ナイフ・リバー、低収益率で株価割高か
Seeking Alpha
公開日時: 2026/08/06 19:55
建設資材などを手掛けるナイフ・リバー(KNF)について、資本収益率(ROIC)の低さや収益性の伸び悩みを理由に、アナリストは「ホールド(中立)」の投資判断を継続しています。
同社は2023年第2四半期に、売上高が前年同期比13%増と堅調な伸びを示しました。しかし、原材料費や燃料価格の高騰によるコスト増が収益を圧迫し、価格を8%引き上げたものの、利益率の低下(マージン圧縮)を完全にカバーするには至りませんでした。

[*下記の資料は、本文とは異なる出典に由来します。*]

Lemma graph_wf_spec : graph_wf (graph (c_tasks c)) rank.
Proof.
  assert (∀ t, t < c_next base ∨ c_next base ≤ t < c_next c ∨ c_next c ≤ t) as Hcase by lia.
  assert (∀ t u, t < c_next base → u ∈ Eval.phase (graph (c_tasks base)) t → u < c_next base) as Hold.
  { intros t u Ht. unfold Eval.phase, Phase, graph. simpl.
    destruct (ct_Group _) eqn:HG; [by intros ->%list_elem_of_singleton|].
    intros Hu. apply (old_closed t); [done|]. left. by rewrite HG. }
  assert (∀ t, t < c_next base → phase t = Eval.phase (graph (c_tasks base)) t ∧
    head t = Eval.head (graph (c_tasks base)) t ∧
    heads t = Eval.heads (graph (c_tasks base)) t) as Heq.
  { intros t Ht. unfold Eval.phase, Eval.head, Eval.heads. by rewrite !graph_old. }
  assert (∀ t, c_next c ≤ t → phase t = [t] ∧ head t = t ∧ heads t = []) as Hnone.
  { intros t Ht. unfold Eval.phase, Eval.head, Eval.heads. by rewrite !graph_unused. }
  assert (∀ t, t < c_next base → head t < c_next base) as Hhead.
  { intros t Ht. destruct (Heq t Ht) as (_ & -> & _). apply (Hold t); [done|].
    unfold Eval.head, Head, Eval.phase, Phase. destruct (t_Group _); set_solver. }
  split.
  - intros t x. destruct (Hcase t) as [Ht|[Ht|Ht]].
    + destruct (Heq t Ht) as (-> & -> & _). intros Hx. pose proof (Hold t x Ht Hx) as Hxo.
      destruct (Heq x Hxo) as (-> & -> & _). by apply (wf_phase _ _ WF0).
    + by apply new_phase.
    + destruct (Hnone t Ht) as (-> & -> & _). intros ->%list_elem_of_singleton.
      by destruct (Hnone t Ht) as (-> & -> & _).
  - intros t. destruct (Hcase t) as [Ht|[Ht|Ht]].
    + destruct (Heq t Ht) as (-> & _). apply (wf_self _ _ WF0).
    + by apply new_phase.
    + destruct (Hnone t Ht) as (-> & _). set_solver.
  - intros t. destruct (Hcase t) as [Ht|[Ht|Ht]].
    + destruct (Heq t Ht) as (-> & _). apply (wf_nodup _ _ WF0).
    + by apply new_phase.
    + destruct (Hnone t Ht) as (-> & _). apply NoDup_singleton.
  - intros t h. destruct (Hcase t) as [Ht|[Ht|Ht]].
    + destruct (Heq t Ht) as (_ & _ & ->). intros Hh.
      assert (h < c_next base) as Hho by (apply (old_closed t); [done|by right]).
      destruct (Heq h Hho) as (_ & -> & _). by apply (wf_head _ _ WF0 t).
    + intros Hh. by apply (new_phase t Ht).
    + destruct (Hnone t Ht) as (_ & _ & ->). set_solver.
  - intros t h. destruct (Hcase t) as [Ht|[Ht|Ht]].
    + pose proof (Hhead t Ht) as Hht.
      destruct (Heq t Ht) as (_ & Hhd & ->). rewrite Hhd in *. intros Hh.
      assert (h < c_next base) as Hho by (apply (old_closed t); [done|by right]).
      unfold rank. rewrite !decide_True by done. by apply (wf_rank _ _ WF0).
    + intros Hh. destruct (new_phase t Ht) as (He & _ & _ & -> & _). by apply He.
    + destruct (Hnone t Ht) as (_ & _ & ->). set_solver.
Qed.

(** The graph is closed under phases and dependencies. *)
Lemma graph_closed t x : t < c_next c → x ∈ phase t ∨ x ∈ heads t → x < c_next c.
Proof.
  intros Ht. destruct (decide (t < c_next base)) as [Hold|Hnew].
  - pose proof (inv_next _ _ _ _ _ _ _ _ _ INV) as Hnext. intros Hx.
    assert (x = t ∨ x < c_next base) as [->|]; [|done|lia].
    unfold Eval.phase, Phase, Eval.heads in Hx. rewrite (graph_old t Hold) in Hx.
    destruct Hx as [Hx|Hx]; [|right; apply (old_closed t); [done|by right]].
    unfold graph in Hx. simpl in Hx. destruct (ct_Group _) eqn:HG; [left; by apply list_elem_of_singleton|].
    right. apply (old_closed t); [done|]. left. by rewrite HG.
  - destruct (new_task_spec t) as (s & part & ts & i & Hi & _ & Hs & Hc & n & Hn); [lia|].
    intros [Hx|Hx]; [|destruct (Hn i t Hi) as [He _]; [lia|]; by apply He].
    destruct (compiled_group s part ts i t Hs Hc Hi) as (T & HT & HG).
    unfold Eval.phase, Phase in Hx. rewrite (graph_at t T HT) in Hx. simpl in Hx. rewrite HG in Hx.
    destruct (IsShuffle part); [|apply list_elem_of_singleton in Hx as ->; lia].
    destruct ts as [|t0 ts]; [apply list_elem_of_singleton in Hx as ->; lia|].
    apply list_elem_of_lookup in Hx as [j Hj]. by eapply compiled_in.
Qed.

(** Ranks are bounded by the size of the slice, above those of earlier
    invocations. *)
Lemma sub_size s : sub root s → slice_size s ≤ slice_size root.
Proof.
  induction 1 as [|s i d Hs IH HR Hi Hd]; [done|].
  destruct (SDep_total s (Z.to_nat i)) as (d' & Hd' & Hlt); [lia|].
  rewrite Z2Nat.id, Hd in Hd' by lia. injection Hd' as <-. lia.
Qed.

Lemma rank_bound t : rank t ≤ S (top_rank + slice_size root).
Proof.
  destruct (decide (t < c_next base)) as [Ht|Ht]; [pose proof (rank_old t Ht); lia|].
  destruct (decide (t < c_next c)) as [Hc|Hc].
  - destruct (new_task_spec t) as (s & part & ts & i & Hi & _ & Hs & Hco & _); [lia|].
    pose proof (compiled_rank s part ts i t Hs Hco Hi). pose proof (sub_size s Hs). lia.
  - unfold rank. rewrite decide_False by done. destruct (c_tasks c !! t) eqn:HT; [|lia].
    assert (t < c_next c) by (apply (inv_heap _ _ _ _ _ _ _ _ _ INV); by eexists). lia.
Qed.
End graph.

(** What earlier invocations leave in the heap of tasks: a well-formed graph
    closed under its edges, with the tasks of results in no group. *)
Record heap_ok (root : Slice) (base : compiler) (rank0 : nat → nat) : Prop := {
  heap_wf : graph_wf (graph (c_tasks base)) rank0;
  heap_closed : ∀ t T u, c_tasks base !! t = Some T →
    u ∈ ct_Group T ∨ u ∈ (dep_Head <$> ct_Deps T) → u < c_next base;
  heap_results : ∀ s p s' rtasks t T, sub root s → Unwrap s = Result p s' rtasks →
    t ∈ rtasks → c_tasks base !! t = Some T → ct_Group T = [];
}.

(** C5. The graph that compilation produces is one that the evaluator runs: the
    tasks of a phase agree on it, dependencies name the head of a phase, and
    ranks, bounded by the size of the slice, decrease along dependencies, so
    there are no cycles, also through slices that are shared or that are results
    of earlier invocations. *)
Theorem compile_graph_wf frame_Hash SReader inv_Index inv_Location machineCombiners env tasks next slice rank0 :
  let base := mkCompiler tasks next ∅ ∅ env in
  input_ok slice base → heap_ok slice base rank0 →
  ∃ c ts rank, compile frame_Hash SReader inv_Index inv_Location machineCombiners env tasks next slice = Ret (c, inl ts) ∧
    graph_wf (graph (c_tasks c)) rank ∧
    (∀ t, t < next → rank t = rank0 t) ∧
    ∀ t, rank t ≤ S (max_list (rank0 <$> seq 0 next) + slice_size slice).
Proof.
  intros base IN [WF0 Hcl Hres].
  destruct (compile_spec frame_Hash SReader inv_Index inv_Location machineCombiners
    env tasks next slice IN) as (c & ts & Hr & HI & _).
  exists c, ts, (rank base c rank0). split; [done|]. split_and!.
  - by eapply graph_wf_spec.
  - intros t Ht. unfold rank. by rewrite decide_True.
  - intros t. by eapply rank_bound.
Qed.

(** * What the Do of a task computes *)

Section do.
Context (has_method : gotype → string → bool).
Context (iter : ∀ A, nat → list A → list A) (defaultChunksize : nat).
Context (sortio_Reduce cogroup_Reader : Slice → Z → list (anyReader row) → outcome (anyReader row)).
Context (inv_Location : string).

(** Slices are read into frames of their own type. *)
Definition SliceReader (s : Slice) : Z → list (anyReader row) → outcome (anyReader row) :=
  Slice_Reader has_method iter defaultChunksize sortio_Reduce cogroup_Reader (typ_of s) s.

(** The composition of what the slices of a pipeline compute. *)
Inductive runs : list Slice → Z → list (list row) → list row → Prop :=
| runs_last s shard ls L : computes s shard ls L → runs [s] shard ls L
| runs_cons s rest shard ls l L :
    runs rest shard ls l → computes s shard [l] L → runs (s :: rest) shard ls L.

(** A cache passes the rows it writes through. *)
Definition writes_through (s : Slice) : Prop := ∀ shard r L,
  Streams r L → ∃ r', WritethroughReader (shardCache_of s) shard r = Ret r' ∧ Streams r' L.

ナイフ・リバーの骨材事業は、地域における独占的な地位から恩恵を受けていますが、業界全体の資本収益性は、バルセロナ(VMC)やメキシコ・セメント(MLM)といった競合他社と比較して、構造的に低い水準にとどまっています。
現在、ナイフ・リバーの株価は、予想株価収益率(PER)で26倍、売上高成長率13%という水準にあります。アナリストは、この株価水準は、投資機会のコスト(機会費用)を考慮すると割高であると指摘しています。また、株価上昇の明確な触媒(カタリスト)や、利益率が大幅に改善する見通しも立っていないとしています。
ナイフ・リバーは数年前にMDUリソーシズ・グループ(MDU)から分離・独立した企業です。一般的に、企業のスピンオフ(分離・独立)は、事業の集中や経営効率の向上につながり、株主価値の向上に寄与することが期待されますが、ナイフ・リバーの場合は、その期待を裏付けるような収益性の改善が十分に進んでいない状況です。
アナリストは、ナイフ・リバーの資本収益率(ROIC)が低く、資本コスト(WACC)を上回る収益を生み出せていない点、そして株価のさらなる上昇(マルチプルエクステンション)の可能性が限定的であることを、投資判断の主な理由として挙げています。